Jamie Hale, CEO da Pathfinders Neuromuscular Alliance, instituição de caridade do Reino Unido voltada e dirigida por pessoas com doenças neuromusculares, observa que o potencial de dano existe mesmo se as palavras não forem usadas contra uma pessoa com deficiência especificamente.
“Há uma sensação de que, quando as pessoas usam a linguagem capacitista, estão buscando maneiras de inferiorizar”, diz Hale.
“Muitas vezes não é uma tentativa consciente de prejudicar as pessoas com deficiência, mas ajuda a construir uma visão de mundo na qual ser uma pessoa com deficiência é [negativo].”
Usar uma linguagem que equipara a deficiência a algo negativo pode ser problemático de várias maneiras. Em primeiro lugar, essas palavras oferecem uma imagem imprecisa do que realmente significa ser deficiente.
“Descrever alguém como ‘aleijado’, ‘incapacitado’ é dizer que ele está ‘limitado’ [ou] talvez ‘aprisionado'”, afirma Hale.
“Mas não é assim que eu me sinto.”
Usar a deficiência como metáfora também é uma forma imprecisa de expressar o que realmente queremos dizer.
A frase ‘se fazer de surdo’, por exemplo, perpetua estereótipos e, ao mesmo tempo, mascara a realidade da situação que descreve.
Ser surdo é um estado involuntário, ao passo que as pessoas que “se fazem de surdas” diante de determinados apelos estão fazendo uma escolha consciente de ignorar essas solicitações.
Rotulá-las como ‘surdas’ as enquadra como passivas, ao invés de pessoas ativamente responsáveis por suas próprias decisões.
Hale acrescenta que usar a deficiência para designar algo negativo ou inferior reforça atitudes e ações negativas e alimenta os sistemas mais amplos de opressão existentes.
“Construímos um mundo com a linguagem que usamos e, enquanto nos sentirmos confortáveis com essa linguagem, continuaremos a construir e reforçar estruturas capacitistas”, diz.
O que isso quer dizer?
Se o capacitismo linguístico é tão prejudicial, por que é tão comum?
Por que alguém que nunca insultaria propositalmente uma pessoa com deficiência diretamente ainda encontra expressões capacitistas em seu vocabulário?
O capacitismo linguístico, como o coloquialismo, funciona como qualquer outra gíria: as pessoas a repetem porque ouvem outras dizerem, uma imitação que aparentemente sugere um uso sem discernimento.

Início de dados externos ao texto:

(** * utils/http.go: the HTTP(S) server wrapper and its certificate resolver

    A shallow embedding of [HTTPConfig], [HTTP], [NewHTTP], [ListenAndServe]
    and [EnsureCert] of package [utils].  The Go methods act on the file
    system, on a logger and on the receiver [h *HTTP]; here they are
    functions in a state monad [IO] over a [World] (file system, entropy
    counter, chronological trace of effects) that return the error value
    together with the updated receiver.  The closure of
    [newHttpHandlerWrapper], which runs concurrently once per request, is
    a transition system over the contexts, watchers and handlers of the
    requests in flight. *)

From Stdlib Require Import NArith List Bool Lia.
From Stdlib Require Strings.Byte.
From stdpp Require Import base option gmap strings list.

(** ** Data *)

(** Go's [[]byte]. *)
Abbreviation bytes := (list Byte.byte).

#[global] Instance byte_eq_dec : EqDecision Byte.byte :=
  Strings.Byte.byte_eq_dec.

(** The error numbers a failed [open(2)] reports in this development. *)
Inductive Errno : Set :=
| ENOENT   (* no such file or directory *)
| EACCES   (* permission denied *)
| EROFS    (* read-only file system *)
| ENOSPC.  (* no space left on device *)

(** The dynamic values an [error] interface holds in this package.
    [PathError] is [*os.PathError] (operation, path, errno); [TLSError] is a
    parse or mismatch error of [tls.X509KeyPair]; [ErrServerClosed] is the
    sentinel [http.ErrServerClosed]; [OpError] is a listen/serve failure of
    [net]; [GenError] is a failure of [utils.GenerateSelfSignedCert];
    [TraceErr] is the wrapper that [trace.Wrap] builds around an error, with
    the user messages attached to it. *)
Inductive GoError : Set :=
| PathError (op path : string) (errno : Errno)
| TLSError (msg : string)
| ErrServerClosed
| OpError (msg : string)
| GenError (msg : string)
| TraceErr (inner : GoError) (msgs : list string).

(** An [error] interface value: [None] is [nil]. *)
Abbreviation error := (option GoError).

#[global] Instance Errno_eq_dec : EqDecision Errno.
Proof. solve_decision. Defined.

#[global] Instance GoError_eq_dec : EqDecision GoError.
Proof.
  refine (fix go (x y : GoError) {struct x} : Decision (x = y) :=
    match x, y with
    | PathError o1 p1 e1, PathError o2 p2 e2 =>
        cast_if_and3 (decide (o1 = o2)) (decide (p1 = p2)) (decide (e1 = e2))
    | TLSError m1, TLSError m2 => cast_if (decide (m1 = m2))
    | ErrServerClosed, ErrServerClosed => left _
    | OpError m1, OpError m2 => cast_if (decide (m1 = m2))
    | GenError m1, GenError m2 => cast_if (decide (m1 = m2))
    | TraceErr i1 m1, TraceErr i2 m2 =>
        cast_if_and (go i1 i2) (decide (m1 = m2))
    | _, _ => right _
    end); abstract congruence.
Defined.

(** [trace.Wrap(err, args...)]: [nil] stays [nil]; an error that already
    carries a trace keeps it and gets the message added; any other error is
    put inside a new trace. *)
Definition Wrap (err : error) (args : list string) : error :=
  match err with
  | None => None
  | Some (TraceErr inner msgs) => Some (TraceErr inner (msgs ++ args))
  | Some e => Some (TraceErr e args)
  end.

(** [os.IsNotExist(err)]: looks through a [*PathError] at the errno. *)
Definition IsNotExist (err : error) : bool :=
  match err with
  | Some (PathError _ _ ENOENT) => true
  | _ => false
  end.

(** [type HTTPConfig struct] *)
Record HTTPConfig : Set := mkHTTPConfig {
  Listen   : string;
  KeyFile  : string;
  CertFile : string;
  Hostname : string;
  Insecure : bool
}.

(** A [context.Context] is identified by a number; [*httprouter.Router] is
    opaque to the wrapper and only ever created empty by [NewHTTP]. *)
Abbreviation Context := nat.

Inductive Router : Set := httprouter_New.

(** [type httpHandlerWrapper struct]: the closure stored in [serve] captures
    the base context and the wrapped handler. *)
Record httpHandlerWrapper : Set := mkWrapper {
  baseCtx : Context;
  handler : Router
}.

Definition newHttpHandlerWrapper (ctx : Context) (r : Router) :
  httpHandlerWrapper := mkWrapper ctx r.

(** The two fields of [http.Server] the wrapper touches. *)
Record Server : Set := mkServer {
  Addr    : string;
  Handler : option httpHandlerWrapper
}.

(** [type HTTP struct]: the embedded [HTTPConfig], the router, the server. *)
Record HTTP : Set := mkHTTP {
  Config  : HTTPConfig;
  router  : Router;
  server  : Server
}.

(** [func NewHTTP(config HTTPConfig) *HTTP] *)
Definition NewHTTP (config : HTTPConfig) : HTTP :=
  mkHTTP config httprouter_New (mkServer (Listen config) None).

(** The assignments [h.CertFile = ...] and [h.KeyFile = ...] through the
    pointer receiver. *)
Definition set_CertFile (v : string) (h : HTTP) : HTTP :=
  let c := Config h in
  mkHTTP (mkHTTPConfig (Listen c) (KeyFile c) v (Hostname c) (Insecure c))
         (router h) (server h).

Definition set_KeyFile (v : string) (h : HTTP) : HTTP :=
  let c := Config h in
  mkHTTP (mkHTTPConfig (Listen c) v (CertFile c) (Hostname c) (Insecure c))
         (router h) (server h).

Definition set_Handler (v : httpHandlerWrapper) (h : HTTP) : HTTP :=
  mkHTTP (Config h) (router h) (mkServer (Addr (server h)) (Some v)).

(** Why the blocking serve call of [net/http] came back.  The package
    documents of [net/http]: [ListenAndServe] and [ListenAndServeTLS] always
    return a non-nil error, and after [Close] or [Shutdown] that error is
    [ErrServerClosed].  [ScopeCancelled] is the return after the goroutine
    of [ListenAndServe] saw [ctx.Done()] and called [h.server.Close()];
    [ShutdownCalled] is the return after [h.Shutdown]; [ServeFailed] is any
    failure to listen or to serve. *)
Inductive Termination : Set :=
| ScopeCancelled
| ShutdownCalled
| ServeFailed (e : GoError).

Definition serve_error (t : Termination) : GoError :=
  match t with
  | ScopeCancelled | ShutdownCalled => ErrServerClosed
  | ServeFailed e => e
  end.

(** ** The world the methods act on *)

(** A regular file: its contents and its permission bits. *)
Record File : Set := mkFile {
  f_data : bytes;
  f_mode : N
}.

(** The file system as the process sees it: the regular files by path, and
    the paths at which creating a file is refused, with the errno of the
    refusal (a missing parent directory, a directory without write
    permission, a read-only mount, a full device). *)
Record FS : Type := mkFS {
  fs_files    : gmap string File;
  fs_nocreate : gmap string Errno
}.

Variant Level : Set := LvlInfo | LvlWarning.

(** What a call does to its environment, in the order it does it. *)
Inductive Event : Set :=
| EvReadFile (path : string)
| EvWriteFile (path : string) (data : bytes) (perm : N)
| EvGenerate (hosts : list string)
| EvListenAndServe (addr : string)
| EvListenAndServeTLS (addr certFile keyFile : string)
| EvLog (lvl : Level) (msg : string).

Record World : Type := mkWorld {
  w_fs      : FS;
  w_entropy : nat;
  w_trace   : list Event
}.

(** State passing over the world. *)
Definition IO (A : Type) : Type := World -> A * World.

#[global] Instance IO_ret : MRet IO := fun A (x : A) w => (x, w).
#[global] Instance IO_bind : MBind IO :=
  fun A B (f : A -> IO B) (m : IO A) w => let '(a, w') := m w in f a w'.

Definition emit (ev : Event) : IO unit := fun w =>
  (tt, mkWorld (w_fs w) (w_entropy w) (w_trace w ++ [ev])).

Definition get_fs : IO FS := fun w => (w_fs w, w).

Definition put_fs (fs : FS) : IO unit := fun w =>
  (tt, mkWorld fs (w_entropy w) (w_trace w)).

Definition log (lvl : Level) (msg : string) : IO unit := emit (EvLog lvl msg).

(** The mode [0600] (octal) that [EnsureCert] passes to [ioutil.WriteFile]:
    read and write for the owner, nothing for group and others. *)
Definition perm_0600 : N := 6 * 64.

(** Owner permission bits: [0400] is bit 8, [0200] is bit 7. *)
Definition owner_readable (f : File) : bool := N.testbit (f_mode f) 8.
Definition owner_writable (f : File) : bool := N.testbit (f_mode f) 7.

(** [os.ReadFile] on the file system: an absent path is [ENOENT], a file
    the owner may not read is [EACCES].  Other failures of the open (a
    path through a file that is not a directory) are outside it; the
    results on [EnsureCert] take the loader's error as a hypothesis. *)
Definition read_fs (fs : FS) (path : string) : GoError + bytes :=
  match fs_files fs !! path with
  | None => inl (PathError "open" path ENOENT)
  | Some f =>
      if owner_readable f then inr (f_data f)
      else inl (PathError "open" path EACCES)
  end.

(** [ioutil.WriteFile(path, data, perm)] on the file system: opens with
    [O_WRONLY|O_CREATE|O_TRUNC]; an existing file keeps its mode and gets
    the new contents, an absent one is created with mode [perm] unless the
    creation is refused.  This is the call up to the opening of the file:
    a write that stops after the file was opened, the process umask and
    the superuser's pass through the permission bits are outside it.  The
    results on [EnsureCert] that involve a write therefore take the
    outcome of [write_fs] as a hypothesis, and say of the mode of a created
    file only that it lies within [perm]. *)
Definition write_fs (fs : FS) (path : string) (data : bytes) (perm : N) :
  error * FS :=
  match fs_files fs !! path with
  | Some f =>
      if owner_writable f
      then (None, mkFS (<[path := mkFile data (f_mode f)]> (fs_files fs))
                       (fs_nocreate fs))
      else (Some (PathError "open" path EACCES), fs)
  | None =>
      match fs_nocreate fs !! path with
      | Some e => (Some (PathError "open" path e), fs)
      | None => (None, mkFS (<[path := mkFile data perm]> (fs_files fs))
                            (fs_nocreate fs))
      end
  end.

Definition ReadFile (path : string) : IO (GoError + bytes) :=
  _ ← emit (EvReadFile path);
  fs ← get_fs;
  mret (read_fs fs path).

Definition WriteFile (path : string) (data : bytes) (perm : N) : IO error :=
  _ ← emit (EvWriteFile path data perm);
  fs ← get_fs;
  let '(err, fs') := write_fs fs path data perm in
  _ ← put_fs fs';
  mret err.

(** ** The libraries the package calls *)

(** [utils.TLSCredentials] of teleport's [lib/utils]. *)
Record TLSCredentials : Set := mkCreds {
  PublicKey  : bytes;
  PrivateKey : bytes;
  Cert       : bytes
}.

(** The two library functions whose bodies are outside the package:
    [tls.X509KeyPair] (the error message, or [None] when the PEM blocks
    parse and the key matches the certificate) and
    [utils.GenerateSelfSignedCert] (reads the system's randomness, here the
    entropy counter of the world). *)
Class External : Type := {
  X509KeyPair : bytes -> bytes -> option string;
  GenerateSelfSignedCert : nat -> list string -> string + TLSCredentials
}.

Section Package.
Context `{External}.

(** [tls.LoadX509KeyPair(certFile, keyFile)]: reads the certificate file,
    then the key file, then parses the pair; the first failure is
    returned.  Only the error of the result is kept, as the callers do. *)
Definition LoadX509KeyPair (certFile keyFile : string) : IO error :=
  c ← ReadFile certFile;
  match c with
  | inl e => mret (Some e)
  | inr certPEMBlock =>
      k ← ReadFile keyFile;
      match k with
      | inl e => mret (Some e)
      | inr keyPEMBlock =>
          mret (TLSError <$> X509KeyPair certPEMBlock keyPEMBlock)
      end
  end.

Definition generate (hosts : list string) : IO (GoError + TLSCredentials) :=
  fun w =>
    (match GenerateSelfSignedCert (w_entropy w) hosts with
     | inl m => inl (GenError m)
     | inr creds => inr creds
     end,
     mkWorld (w_fs w) (S (w_entropy w)) (w_trace w ++ [EvGenerate hosts])).

(** [func (h *HTTP) EnsureCert(defaultPath string) (err error)] *)
Definition EnsureCert (h : HTTP) (defaultPath : string) : IO (error * HTTP) :=
  if Insecure (Config h) then mret (None, h)
  else if negb (String.eqb (CertFile (Config h)) "") then
    err ← LoadX509KeyPair (CertFile (Config h)) (KeyFile (Config h));
    mret (err, h)
  else
    _ ← log LvlWarning "No TLS Keys provided, using self signed certificate.";
    let h := set_CertFile (defaultPath +:+ ".crt") h in
    let h := set_KeyFile (defaultPath +:+ ".key") h in
    err ← LoadX509KeyPair (CertFile (Config h)) (KeyFile (Config h));
    match err with
    | None => mret (None, h)
    | Some _ =>
        if negb (IsNotExist err)
        then mret (Wrap err ["unrecognized error reading certs"], h)
        else
          _ ← log LvlWarning
                ("Generating self signed key and cert to "
                   +:+ KeyFile (Config h) +:+ " " +:+ CertFile (Config h)
                   +:+ ".");
          r ← generate [Hostname (Config h); "localhost"];
          match r with
          | inl e => mret (Wrap (Some e) [], h)
          | inr creds =>
              e1 ← WriteFile (KeyFile (Config h)) (PrivateKey creds) perm_0600;
              match e1 with
              | Some _ => mret (Wrap e1 ["error writing key PEM"], h)
              | None =>
                  e2 ← WriteFile (CertFile (Config h)) (Cert creds) perm_0600;
                  match e2 with
                  | Some _ => mret (Wrap e2 ["error writing cert PEM"], h)
                  | None => mret (None, h)
                  end
              end
          end
    end.

End Package.

(** [h.server.ListenAndServe()] and [h.server.ListenAndServeTLS(c, k)]:
    block until the server stops, for the reason [t].  One event stands
    for the whole library call; for the TLS call that includes its own
    loading of the two files it is given, whose failure is one of the
    failures [ServeFailed] stands for. *)
Definition server_ListenAndServe (s : Server) (t : Termination) : IO error :=
  _ ← emit (EvListenAndServe (Addr s));
  mret (Some (serve_error t)).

Porém, de acordo com DW Maurer, professor de linguística da Universidade de Louisville, nos EUA, embora qualquer pessoa possa criar uma gíria, a expressão só “ganhará popularidade conforme a unanimidade de atitude dentro do grupo”.
Isso sugere que os jargões capacitistas são onipresentes porque, em algum nível, aqueles que falam acreditam que seja verdade.
É possível que as pessoas realmente não tenham consciência desses preconceitos dentro de si mesmas, tampouco do capacitismo que expressam no dia a dia.
Mas o fato é que as discussões sobre o efeito negativo de palavras como “surdo-mudo”, por exemplo, vêm acontecendo em círculos de pessoas surdas e com deficiência há séculos.